Há algum tempo atrás, alguém comentou que minhas fotos eram só de estradas, monótonas, tudo igual. Fui ao seu perfil no Facebook, passados uns dias e retruquei então, dizendo-lhe que suas fotos postadas também eram a mesma coisa, tudo igual: só ele, a mulher e os dois filhos. Monótonas.

Certamente ele não leu o Manual da Vida, mais conhecido como O Pequeno Príncipe e por isso não sabe ver com o coração, quando então o essencial é percebido.

Pedalo sempre por estradas asfaltadas por ser mais cômodo. Com isso perco paisagens bucólicas rurais, cachoeiras. Como forma de compensar-me, viajo nas placas que fotografo, pois cada uma ganha vida, revelam uma personalidade ou uma história própria. Perto de Botucatu, na rodovia conhecida como Castelinho, uma placa indica: HOSPITAL PSIQUIÁTRICO. Quando menino a ideia de manicômio assombrava, até os adultos evitavam comentar a respeito, assim como o câncer... e os meninos se desafiavam, quem teria coragem de chegar até a grade do hospital de loucos? 

Esse hospital da placa, bem perto da estrada, não teria sido construído pensando em futuramente internar um louco passante que viaja de bicicleta por dezenas de cidades, milhares de quilômetros, arrebatando centenas de amigos, que enxerga, na placa, um mundo e não somente um retângulo azul com letras brancas apresentando uma informação?...

E quanta informação!
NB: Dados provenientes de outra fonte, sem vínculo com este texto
Lemma wp_kmem_cache_alloc (s : slst) C F (Q : Z -> slst -> Prop) :
  cache_inv s C F ->
  (forall s' C' F', cache_op s s' C F C' F' -> (forall x, allocated C' x <-> allocated C x) ->
     C LP = [] /\ C LE = [] /\ no_block (ba_block R) F ssz \/ nobj = 0 -> Q 0 s') ->
  (forall s' C' F' x, cache_op s s' C F C' F' -> ~ allocated C x ->
     (forall y, allocated C' y <-> allocated C y \/ y = x) -> Q (x + sizeof_object) s') ->
  wp (kmem_cache_alloc p) Q s.
Proof.
  intros HI Hnull Hobj. assert (hart_ok (hart_of s)) as Hh by exact (ba_hart _ _ _ (ci_ba _ _ _ HI)).
  pose proof p_range as Hpr. unfold kmem_cache_alloc.
  wp_step. apply (wp_valid s C); [apply HI|]. wp_step. apply (wp_acquire_cache s C F); [done|].
  intros s1 L1 Hm1. wp_step. apply (wp_pick_slab s s1 C F); [done|done|apply HI| |].
  { intros Ep Ee Hno s2 L2 Hm2. wp_step. apply (wp_finish s s1 s2 C F C F); try done; [apply HI|].
    intros s' Hop. wp_step. apply (Hnull s' C F Hop); [done|by left]. }
  intros s2 C2 F2 i a fl v L2 Hs2 Hi Ha Hne Hc2 Hal2 Hmeta2 Hm2.
  replace (a =? 0) with false by lia. wp_step. apply wp_getf; [lia|].
  assert ((a, fl) ∈ slabs C2) as Hin by (apply elem_of_slabs; exists i; rewrite Hi; constructor).
  pose proof (cp_slabs _ _ (lo_pre _ _ _ _ L2) _ Hin) as Hr.
  pose proof (sr_list _ _ Hr) as Hsl. simpl in Hsl. unfold ld64 at 1 in Hsl.
  set (q := ld 8 (mem_of s2) (a + sl_free_list)) in *. clearbody q. destruct fl as [|x fl].
  - simpl in Hsl. subst q. cbn [orb Z.eqb]. wp_step. apply wp_setf; [lia|]. set (m3 := st 4 _ _ 1).
    assert (modifies (meta C2) (mem_of s2) m3) as Hm3.
    { apply modifies_st32. intros b Hb. left. unfold ca_error_state, ca_slabs_partial, ca_lock in *. lia. }
    assert (locked s (set_mem m3 s2) C2 F2) as L3.
    { eapply locked_mem; [done|exact L2|exact Hm3| |done].
      eapply cache_pre_misc; [apply (lo_pre _ _ _ _ L2)|apply modifies_st|].
      unfold bytes_of, ca_error_state. lia. }
    wp_step. apply (wp_finish s s1 _ C F C2 F2); try done.
    + rewrite mem_of_set_mem. eapply modifies_trans; [exact Hm2|]. by eapply modifies_weaken.
    + intros s' Hop. wp_step. apply (Hnull s' C2 F2 Hop); [done|]. right.
      rewrite shape_alt in Hs2. specialize (Hs2 i (a, []) ltac:(rewrite Hi; constructor)).
      destruct i; [|done|]; unfold shape_of, is_partial, is_empty in Hs2; simpl in Hs2; lia.
  - destruct Hsl as (-> & Hx & _). replace (x =? 0) with false by lia. cbn [orb].
    destruct (allocated_pop _ _ i [] a x fl v x (lo_pre _ _ _ _ L2) Hi) as (Hnx & _ & _).
    wp_step. apply (wp_take_object s s2 C2 F2 i a x fl v); try done.
    intros s3 C3 L3 Hs3 Hm3 Hp3. wp_step. apply (wp_finish s s1 s3 C F C3 F2); try done.
    + intros b. rewrite <- (Hc2 b). revert b. apply conserved_addrs. intros y. split.
      * intros Hy%(addrs_perm _ _ y Hp3). by eapply (addrs_replace C2 i []).
      * intros Hy. unfold addrs in *. rewrite Hp3.
        destruct (slabs_replace C2 i [] _ (a, fl) v Hi) as (u' & v' & E & E').
        rewrite E in Hy. simpl in E'. rewrite E'. by rewrite fmap_app in Hy |- *.
    + eapply modifies_trans; [exact Hm2|]. by eapply modifies_weaken.
    + intros s' Hop. wp_step. apply (Hobj s' C3 F2 x Hop); [by rewrite <- Hal2|].
      intros y. rewrite (allocated_perm _ _ y Hp3), <- Hal2.
      by destruct (allocated_pop _ _ i [] a x fl v y (lo_pre _ _ _ _ L2) Hi) as (_ & _ & ?).
Qed.

(** ** kmem_cache_free *)

Lemma allocated_push m C i u a x fl v y :
  cache_pre m C -> C i = u ++ (a, fl) :: v -> is_obj a x ->
  allocated (<[i := u ++ (a, x :: fl) :: v]> C) y <-> allocated C y /\ y <> x.
Proof.
  intros Hp Hi Hx. rewrite allocated_replace by done.
  assert ((a, fl) ∈ slabs C) as Hin by (apply elem_of_slabs; exists i; rewrite Hi; set_solver).
  destruct (slabs_replace C i u (a, fl) (a, fl) v Hi) as (u0 & v0 & E0 & _). split.
  - intros (u' & v' & E & [(sl & Hs & Ho & Hn)|[Ho Hn]]).
    + assert (sl ∈ slabs C) as Hsl by (rewrite E; set_solver). split; [exists sl; auto|]. intros ->.
      assert (sl.1 = a) as Esl.
      { eapply (obj_slab m C _ _ x); try done; [by apply elem_addrs|by apply elem_addrs in Hin]. }
      destruct (cp_spaced _ _ Hp) as [Hnd _]. rewrite E in Hnd. unfold addrs in Hnd.
      rewrite fmap_app in Hnd. apply list.NoDup_app in Hnd as (_ & N1 & N2).
      apply list.NoDup_cons in N2 as [N2 _]. apply elem_of_app in Hs as [Hs|Hs].
      * apply (N1 sl.1); [by apply (elem_addrs sl u')|]. rewrite Esl. constructor.
      * apply N2. simpl. rewrite <- Esl. by apply (elem_addrs sl v').
    + split; [exists (a, fl); split; [done|]; split; [done|]; simpl; set_solver|set_solver].
  - intros [(sl & Hs & Ho & Hn) Hne]. exists u0, v0. split; [done|]. rewrite E0 in Hs.
    apply elem_of_app in Hs as [Hs|[->|Hs]%elem_of_cons]; [left|right|left]; try (exists sl; set_solver).
    simpl in *. set_solver.
Qed.

(** The two list moves after an object was returned. *)
Lemma wp_settle_put s0 (s : slst) C F i a fl Q :
  hart_ok (hart_of s0) -> locked s0 s C F -> a <> 0 -> shape_but C i (a, fl) ->
  i = LF /\ Z.of_nat (length fl) = 1 \/ i = LP /\ 1 < Z.of_nat (length fl) ->
  Z.of_nat (length fl) <= nobj ->
  (forall s' C', locked s0 s' C' F -> shape C' -> modifies (meta C) (mem_of s) (mem_of s') ->
     slabs C' ≡ₚ slabs C -> Q tt s') ->
  wp (nf ← getf 4 a sl_num_free;
      (if nf =? 1 then
         remove_slab_from_list (p + ca_slabs_full) a;;
         add_slab_to_list (p + ca_slabs_partial) a
       else mret tt);;
      nf ← getf 4 a sl_num_free;
      mx ← getf 4 a sl_num_objects_max;
      (if nf =? mx then
         remove_slab_from_list (p + ca_slabs_partial) a;;
         add_slab_to_list (p + ca_slabs_empty) a
       else mret tt)) Q s.
Proof.
  intros Hh L Ha Hs Hcase Hle HQ.
  destruct (locked_counts _ _ _ _ _ _ L (shape_but_in _ _ _ Hs)) as [E1 _].
  wp_step. apply wp_getf; [done|]. rewrite E1. wp_step.
  assert (forall s' C', locked s0 s' C' F -> shape_but C' LP (a, fl) ->
    modifies (meta C) (mem_of s) (mem_of s') -> slabs C' ≡ₚ slabs C ->
    wp (nf ← getf 4 a sl_num_free;
      mx ← getf 4 a sl_num_objects_max;
      (if nf =? mx then
         remove_slab_from_list (p + ca_slabs_partial) a;;
         add_slab_to_list (p + ca_slabs_empty) a
       else mret tt)) Q s') as Hrest.
  { intros s' C' L' Hs' Hm' Hp'.
    destruct (locked_counts _ _ _ _ _ _ L' (shape_but_in _ _ _ Hs')) as [E1' E2'].
    wp_step. apply wp_getf; [done|]. rewrite E1'. wp_step. apply wp_getf; [done|]. rewrite E2'.
    destruct (Z.eqb_spec (Z.of_nat (length fl)) nobj) as [E|E].
    - apply (wp_move_slab s0 s' C' F LP LE (a, fl)); try done. intros s2 C2 L2 Hs2 Hp2 Hm2.
      apply (HQ s2 C2); [done| | |by rewrite Hp2].
      + eapply shape_but_done; [exact Hs2|done].
      + eapply modifies_trans; [exact Hm'|]. by eapply meta_perm.
    - wp_step. apply (HQ s' C'); try done. eapply shape_but_done; [exact Hs'|].
      unfold shape_of, is_partial. simpl. destruct Hcase as [[_ ?]|[_ ?]]; lia. }
  destruct Hcase as [[-> Hl]|[-> Hl]].
  - replace (Z.of_nat (length fl) =? 1) with true by lia.
    apply (wp_move_slab s0 s C F LF LP (a, fl)); try done. intros s1 C1 L1 Hs1 Hp1 Hm1.
    by apply (Hrest s1 C1).
  - replace (Z.of_nat (length fl) =? 1) with false by lia. wp_step. apply (Hrest s C); auto with xv6.
Qed.

Lemma wp_put_object s0 (s : slst) C F i u a x fl v Q :
  hart_ok (hart_of s0) -> locked s0 s C F -> shape C -> C i = u ++ (a, fl) :: v ->
  is_obj a x -> x ∉ fl ->
  (forall s' C', locked s0 s' C' F -> shape C' -> modifies (meta C) (mem_of s) (mem_of s') ->
     slabs C' ≡ₚ slabs (<[i := u ++ (a, x :: fl) :: v]> C) -> Q tt s') ->
  wp (put_object p a x) Q s.
Proof.
  intros Hh L Hsh Hi Hx Hnx HQ. pose proof (lo_pre _ _ _ _ L) as Hp. pose proof p_range as Hpr.
  assert ((a, fl) ∈ C i) as Hci by (rewrite Hi; set_solver).
  assert ((a, fl) ∈ slabs C) as Hin by (apply elem_of_slabs; eauto).
  pose proof (cp_slabs _ _ Hp _ Hin) as Hr. pose proof (elem_addrs _ _ Hin) as Ha. simpl in Ha.
  destruct (cp_range _ _ _ Hp Ha) as [Ha1 Ha2]. destruct (nobj_fits Hok) as (Hn & _ & Hb).
  destruct (obj_range _ _ Hok Hx). slab_layout.
  destruct (slab_push _ _ _ _ Hr Ha1 Ha2 Hx Hnx) as [Hr1 Hm1].
  pose proof (free_length a (x :: fl) (sr_nodup _ _ Hr1) (sr_objs _ _ Hr1)) as Hlen.
  unfold put_object. wp_step. apply wp_getf; [lia|]. wp_step. apply wp_setf; [lia|].
  wp_step. apply wp_setf; [lia|]. wp_step. apply wp_addf; [lia|]. memnorm.
  match goal with |- wp _ _ (set_mem ?m _) => change m with (push_mem (mem_of s) a x) end.
  wp_step. apply wp_addf; [lia|]. memnorm.
  destruct (locked_update s0 s C F i u a fl (x :: fl) v _ Hh L Hi Hr1 Hm1) as [L2 Hmm].
  replace (Z.of_nat (length fl) - Z.of_nat (length (x :: fl))) with (-1) in L2, Hmm by (simpl; lia).
  eapply (wp_settle_put s0 _ _ F i a (x :: fl)); [done|exact L2|lia|by eapply shape_but_intro| |done|].
  { rewrite shape_alt in Hsh. specialize (Hsh _ _ Hci).
    destruct i; [right|left|exfalso]; unfold shape_of, is_partial, is_full, is_empty in Hsh; simpl in Hsh |- *.
    - split; [done|lia].
    - destruct Hsh as [-> _]. done.
    - apply Hnx. by apply (free_complete a fl x (sr_nodup _ _ Hr) (sr_objs _ _ Hr)). }
  intros s' C' L' Hs' Hm' Hp'. apply (HQ s' C'); try done.
  rewrite mem_of_set_mem in Hm'. eapply modifies_trans; [exact Hmm|].
  eapply modifies_weaken; [exact Hm'|]. intros b. apply meta_sub. intros y. by eapply (addrs_replace C i _ a _ _ v).
Qed.

Lemma addrs_replace_iff C i u a fl fl' v x :
  C i = u ++ (a, fl) :: v ->
  x ∈ addrs (slabs (<[i := u ++ (a, fl') :: v]> C)) <-> x ∈ addrs (slabs C).
Proof.
  intros Hi. destruct (slabs_replace C i u (a, fl) (a, fl') v Hi) as (u' & v' & -> & ->).
  unfold addrs. by rewrite !fmap_app.
Qed.

Lemma wp_kmem_cache_free (s : slst) C F x Q :
  cache_inv s C F -> allocated C x ->
  (forall s' C', cache_op s s' C F C' F ->
     (forall y, allocated C' y <-> allocated C y /\ y <> x) -> Q tt s') ->
  wp (kmem_cache_free p (x + sizeof_object)) Q s.
Proof.
  intros HI ([a fl] & Hin & Hx & Hnx) HQ. simpl in *.
  assert (hart_ok (hart_of s)) as Hh by exact (ba_hart _ _ _ (ci_ba _ _ _ HI)).
  pose proof p_range as Hpr. destruct (nobj_fits Hok) as (_ & _ & Hb).
  pose proof (elem_addrs _ _ Hin) as Ha. simpl in Ha.
  destruct (cp_range _ _ _ (ci_pre _ _ _ HI) Ha) as [Ha1 Ha2].
  destruct (obj_range _ _ Hok Hx). pose proof (co_osz Hok). slab_layout.
  unfold kmem_cache_free, sizeof_object. replace ((p =? 0) || (x + 16 =? 0)) with false by lia.
  wp_step. apply (wp_valid s C); [apply HI|]. wp_step. apply (wp_acquire_cache s C F); [done|].
  intros s1 L1 Hm1. replace (x + 16 - 16) with x by lia. pose proof (lo_pre _ _ _ _ L1) as Hp1.
  wp_step. apply wp_getf; [lia|].
  pose proof (sr_back _ _ (cp_slabs _ _ Hp1 _ Hin) x Hx Hnx) as Eb. simpl in Eb. unfold ld64 in Eb. rewrite Eb.
  replace (a =? 0) with false by lia. apply elem_of_slabs in Hin as (i & Hi).
  apply list_elem_of_split in Hi as (u & v & Hi).
  wp_step. apply (wp_put_object s s1 C F i u a x fl v); try done; [apply HI|].
  intros s2 C2 L2 Hs2 Hm2 Hp2. apply (wp_finish s s1 s2 C F C2 F); try done.
  - apply conserved_addrs. intros y. unfold addrs. rewrite Hp2. by eapply addrs_replace_iff.
  - eapply modifies_weaken; [exact Hm2|]. by left.
  - intros s' Hop. apply (HQ s' C2 Hop). intros y. rewrite (allocated_perm _ _ y Hp2).
    by apply (allocated_push (mem_of s1)).
Qed.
AEROPORTO. A imaginação e meu sonhar delirante faz da placa um portal; transporto-me ao saguão de tal aeroporto onde passeio entre o casal jovem em lua-de-mel, com destino a Paris, Roma, Fernando de Noronha ou Ilha do Mel... o homem que segue preocupado para um tratamento de saúde complexo... o coração ou rim ou olhos congelados que proverão outros corpos... o time de vôlei do colégio local - ou das cercanias - naquela algazarra de saída de escola... o funcionário transferido... um ciclista competidor que irá defender as cores do Brasil na França... o cafezinho supercaro no balcão idem...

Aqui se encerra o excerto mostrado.